Arsenic (As) is an environmental pollutant that causes endocrine disruption. Diabetes increases the risk of Blackfoot disease, which is a peripheral artery disease caused by chronic exposure to As through drinking water in Taiwan and Bangladesh; however, the mechanism underlying this increased risk remains unclear. Therefore, in this study, we aimed to investigate the mechanisms underlying vascular damage in hyperglycemic conditions caused by As exposure using in vivo and in vitro studies. We utilized an animal model of streptozotocin-induced diabetes that was exposed to As through drinking water for 8 weeks. Subsequently, blood and organ samples of the animals were collected for follow-up analysis. Further, we cultured endothelial cells that were treated with As treatment in glucose condition and detected their biomarkers. The findings revealed that both the diabetes and diabetes + As groups exhibited insulin resistance, weight gain, and increased plasma triglyceride and total cholesterol levels. The diabetes + As group had lower antioxidant activity, which caused the arteries to exhibit prominent luminal narrowing with increased thickness.
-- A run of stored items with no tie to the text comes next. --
Lemma core_back c : core_ok c → parseCoreContractCompatibility (Some (core_json c)) = Ok c.
Proof.
  intros Hc. unfold parseCoreContractCompatibility, core_json. cbn [object mbind result_bind].
  rewrite keys_present; [|reflexivity|by repeat constructor]. cbn [mbind result_bind]. read_field.
  unfold core_ok in Hc. rewrite Hc. by destruct c.
Qed.

Definition dependency_ok (d : DomainPackDependency) : Prop :=
  is_pack_id (dep_id d) = true ∧ is_version (dep_version d) = true ∧
  is_digest (dep_manifestDigest d) = true.

#[export] Instance dependency_parses : Parses dependency dependency_json dependency_ok.
Proof.
  unfold dependency. split.
  - intros v path d H Hv. apply bind_Ok in H as (r & ->%object_Ok & H).
    apply bind_Ok in H as (u & _ & H).
    destruct (parsed_dependency r) as [d'|[]] eqn:Hd; try done. injection H as ->.
    unfold parsed_dependency in Hd. apply bind_Ok in Hd as (a & Ha & Hd).
    apply bind_Ok in Hd as (b & Hb & Hd). apply bind_Ok in Hd as (c & Hc & Hd). inv_ok.
    split; [exact (parsed_ok (Parses := matching_parses _ _ _) _ _ _ Ha (plain_field _ _ Hv))|].
    split; [exact (parsed_ok (Parses := matching_parses _ _ _) _ _ _ Hb (plain_field _ _ Hv))|].
    exact (parsed_ok (Parses := matching_parses _ _ _) _ _ _ Hc (plain_field _ _ Hv)).
  - intros [a b c] path (Ha & Hb & Hc). cbn [dep_id dep_version dep_manifestDigest] in *.
    unfold dependency_json. cbn [dep_id dep_version dep_manifestDigest object mbind result_bind].
    rewrite keys_present; [|reflexivity|by repeat constructor]. cbn [mbind result_bind].
    unfold parsed_dependency, parseDomainPackId, parseDomainPackVersion, parseManifestDigest, parse_digest.
    read_field. by rewrite !(parsed_back (Parses := matching_parses _ _ _)).
Qed.

(** Entries with different identifiers. *)
Definition entries_ok {A} (ok : A → Prop) (id_of : A → string) (l : list A) : Prop :=
  Forall ok l ∧ NoDup (id_of <$> l).

Section sections.
  Context {A} (parse : option cjson → string → outcome A) (q : A → cjson) (ok : A → Prop).
  Context (kind : ContributionKind) (id_of : A → string) `{!Parses parse q ok}.

Lemma section_ok source l :
  section kind parse id_of source = Ok l → plain (Some (CObj source)) → entries_ok ok id_of l.
Proof.
  unfold section. intros H Hs. apply bind_Ok in H as (items & Hi%array_Ok & H).
  apply bind_Ok in H as (parsed & Hp & H). rewrite throw_if_bind_Ok, has_duplicates_false in H.
  destruct H as [Hd [= ->]]. pose proof (plain_field _ (kind_name kind) Hs) as Hf. rewrite Hi in Hf.
  destruct (map_entries_ok parse q ok _ _ _ _ (plain_items _ Hf) Hp) as [Hl _]. by split.
Qed.

Lemma section_back source l :
  field (kind_name kind) source = Some (CArr (q <$> l)) → entries_ok ok id_of l →
  section kind parse id_of source = Ok l.
Proof.
  unfold section. intros -> [Hl Hd]. cbn [array mbind result_bind].
  rewrite (map_entries_back parse q ok) by done. cbn [mbind result_bind].
  by rewrite (proj2 (has_duplicates_false _) Hd).
Qed.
In vivo study revealed that glucose + As group-induced cell cycle arrest, a 98.80% increase in reactive oxygen species (ROS) levels, and decreased cell viability and mitochondrial membrane potential (MMP). However, in glucose + As group, treatment with SP600125 and U10126 treatment decreased ROS production by 80.5% and 84%, respectively, and restored MMP and cell viability. The glucose-regulated protein 78 level increased in the As as well as glucose + As groups. Our findings demonstrate that As exacerbates vascular damage in individuals with diabetes and its associated complications through the activation of the mitogen-activated protein kinase signaling pathway.